Our study introduces a precise XGBoost model, meticulously developed to predict AIS progression within three years in elderly hypertensive patients with TIA. This model utilizes a rigorous workflow and focuses on key PDHIs. We conducted an in-depth analysis of the non-linear interactions between these PDHIs, elucidating their collective impact at an individual level in the assessment of AIS risk within this demographic. Our study also has some limitations. First, our findings were derived from a single-center dataset, which may limit the generalizability of our results. Multi-center studies with diverse patient cohorts would be beneficial in validating and refining our predictive model.

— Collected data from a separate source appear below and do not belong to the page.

(** * Rocket Dodge: the frame engine of [js/game.js]

    A shallow embedding of the game's module state and of the functions that
    advance it by one animation frame ([gameLoop] and everything it calls),
    followed by the properties of score, level, shield, high score and
    termination that the engine's description states.

    Conventions of the embedding.
    - A JavaScript Number is an exact rational ([Q]) kept in lowest terms,
      and arithmetic on Numbers is exact: where a sum or a product of the
      code is rounded to the nearest double, the model keeps the exact
      value.  Counters that the code only ever moves by whole amounts
      ([score], [level], [frameCount], [shieldTime], the stored high score)
      are [Z].  The remainder operator yields [None] for NaN.
    - The module-level [let] variables and the [rocket] object form the
      record [Game]; every function of the source is a function on [Game].
    - The browser is the record [Host]: canvas size, the values returned by
      successive [Math.random()] calls (a tape read through the cursor [rng]
      of the state) and the trigonometric values used for explosions.
      [document.hidden] is an argument of [gameLoop].
    - The [for (i = length - 1; i >= 0; i--)] loops that [splice] the current
      element are [reverseLoop]: elements are visited from the last to the
      first, each exactly once, and the survivors keep their order.
    - Drawing is left out.  The tape of random values holds the values that
      the code which changes the state draws; the three values that
      [drawRocket] draws for the flames in a frame reach no state and are
      not on it.
    - A second part, after the vocabulary of the engine, adds whole
      sessions: the states reachable through the entry points of the script
      ([Reachable]), and the page around the engine ([Page]) with the
      pending animation frame callbacks, [animationId], the instance and
      the listeners.  The functions that request or cancel frames are
      written once more on [Page]; what they do to the module state is what
      the functions on [Game] do.  The canvas of a session is the one of
      [Host] throughout. *)

From Stdlib Require Import ZArith QArith Qminmax Qreduction.
From Stdlib Require Import List String Bool Lia Lqa.
Import ListNotations.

Second, our analysis was primarily centered on the pairwise interactions among variables. The investigation into more complex interactions involving more than two factors, as well as the establishment of thresholds for interaction effects, remains unexplored. These elements are key areas for our future research efforts. Third, although our XGBoost model shows promising results, machine learning offers possibilities for further improvement. Future research could explore alternative models and reassess feature importance to potentially enhance our findings. Last, we recognize the potential influence of additional factors such as nutrition, socioeconomic, and psychosocial elements on the onset of AIS. Integrating these factors into our analysis could improve the predictive accuracy and offer a more comprehensive understanding of AIS risk in elderly hypertensive patients with TIA.

Conclusion

We developed an optimized XGBoost model using selected PDHIs (XGB-PDHIs), which performed competitively against more complex models incorporating a wider range of variables. This indicates the efficacy of the XGB-PDHIs in capturing the primary key variations necessary for accurate AIS prediction over a three-year period in elderly hypertensive patients with TIA. Through model interpretability analysis and SHAP interaction value plots, our study revealed the importance of nonlinear interactions among SIRI, HCT, RDW_CV, PLT, BAS_p, IG_p, and EOS in assessing AIS risk within this demographic. The XGB-PDHIs model, notable for its robust performance and practicality, provides a valuable contribution to predicting AIS risk by enabling more targeted screening and personalized risk assessment. Future work should focus on validating these findings in larger, multicenter studies and further investigating the interaction mechanisms that link key PDHIs to AIS risk.